The M.2 slot is located below the fan/shroud assy. attached to my videocard so it's not getting any airflow.

I'm going to try the thermal putty between the motherboard and bottom of the NVME and see if that makes any sort of difference.


----------



## P4-630 (Jun 6, 2022)

80251 said:


> 45°C



Mine get up to around that temp while running a game off it.

If that 45C is idle,ok it could be better.
But 45C in general would not shorten it's lifespan or something like that.


----------



## freeagent (Jun 6, 2022)

I have a Thermalright heatsink on my TB SN750.. it idles at 21-22c and might add 2-3c to that if you are writing a lot to it.


----------



## Wooden Law - Black (Jun 6, 2022)

80251 said:


> 45°C, which is some 15°C higher than my SATA SSD's that are actually doing something other than idling.
> 
> The M.2 slot is located below the fan/shroud assy. attached to my videocard so it's not getting any airflow.
> 
> I'm going to try the thermal putty between the motherboard and bottom of the NVME and see if that makes any sort of difference.


45C is a good temperature. You need to worry if the SSD - under a stress test like a run of ATTO Disk Benchmark or CrystalDiskMark - reaches 70-75C, in that case the thermal throttling will start and that means the SSD needs a better dissipation.


----------



## P4-630 (Jun 6, 2022)

These are my idle temps with 22 ambient, C,E,F,G are SATA SSD's , H is a 970 evo(PCIe 3.0) with heatsink, also the 980 pro (PCIe 4.0) has a heatsink.


----------



## Assimilator (Jun 6, 2022)

Oh FFS.

*M.2 SSDs DO NOT NEED HEATSINKS.* I repeat, *M.2 SSDs DO NOT NEED HEATSINKS.*

Let's look at actual thermal data from W1zzard's review of the P41: https://www.techpowerup.com/review/sk-hynix-platinum-p41-2-tb/7.html

He stresses the drive by constantly reading from/writing to it for *10 minutes straight*. That is a *completely unrealistic scenario* and yet the drive *NEVER DROPS PERFORMANCE* because it *NEVER THROTTLES. *The same is true of pretty much every SSD he's ever reviewed, including the highest-end ones like the SN850 and Samsung 980 Pro.

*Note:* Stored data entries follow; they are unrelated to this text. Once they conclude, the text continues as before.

(* ===== verification/_CoqProject ===== *)
-Q . S2P
Tunix.v
Prelude.v
Pmm.v
Heap.v
HeapBins.v
HeapRow.v
HeapOps.v
HeapSpec.v
Pipe.v
PosixLock.v
Seccomp.v
Acl.v
Cred.v
SysvSem.v
HeldArray.v
Lock.v
Mutex.v
Crc.v
Block.v
BlockIo.v
BlockReg.v
Partition.v
PartitionSpec.v
DiskNode.v
BlockSpec.v
Inotify.v
InotifyQueue.v
InotifySpec.v
RustStd.v
Lz4.v
Lz4Format.v
Lz4Compress.v
Lz4Spec.v
Zram.v
ZramAttr.v
ZramOk.v
ZramSpec.v
ZramDriver.v
Elf.v
ElfSpec.v
ElfImage.v
VmmSpaces.v
Pte.v
Lemma le_bytes_join l : Forall (fun b => 0 <= b < 256) l -> le_bytes (length l) (le_join l) = l.
Proof.
  induction 1 as [|b l Hb _ IH]; [done|]. cbn [le_join length le_bytes].
  rewrite (Z.mul_comm 256), Z.mod_add, Z.mod_small by lia.
  by rewrite Z.div_add, Z.div_small, Z.add_0_l, IH by lia.
Qed.

Lemma le_join_bound l : Forall (fun b => 0 <= b < 256) l ->
  0 <= le_join l < 2 ^ (8 * Z.of_nat (length l)).
Proof.
  induction 1 as [|b l Hb _ IH]; [done|]. cbn [le_join length].
  replace (8 * Z.of_nat (S (length l))) with (8 + 8 * Z.of_nat (length l)) by lia.
  rewrite Z.pow_add_r by lia. change (2 ^ 8) with 256. lia.
Qed.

If a professional hardware tester is unable to deliberately make an SSD throttle under completely nonsensical loads, what's the chance you, an ordinary user will? The answer is none. Zero. Zilch. Nil. Nada.

So educate yourselves and stop wasting money on pieces of metal that are nothing more than snake oil. The manufacturers know their drives better than you think you do.


----------



## P4-630 (Jun 6, 2022)

freeagent said:


> I have a Thermalright heatsink on my TB SN750.. it idles at 21-22c and might add 2-3c to that if you are writing a lot to it.



Is it in a case at all? What is your ambient temp?



Assimilator said:


> Oh FFS.
> 
> *M.2 SSDs DO NOT NEED HEATSINKS.* I repeat, *M.2 SSDs DO NOT NEED HEATSINKS.*
> 
> ...


You do whatever you like running your PCIe SSD's without heatsink.... I prefer with heatsinks.

The motherboard I have included heatsinks for all PCIe SSD's....


----------



## chrcoluk (Jun 6, 2022)

Install it on a PCIE addon card and it will be much cooler, especially one that comes with a heatsink.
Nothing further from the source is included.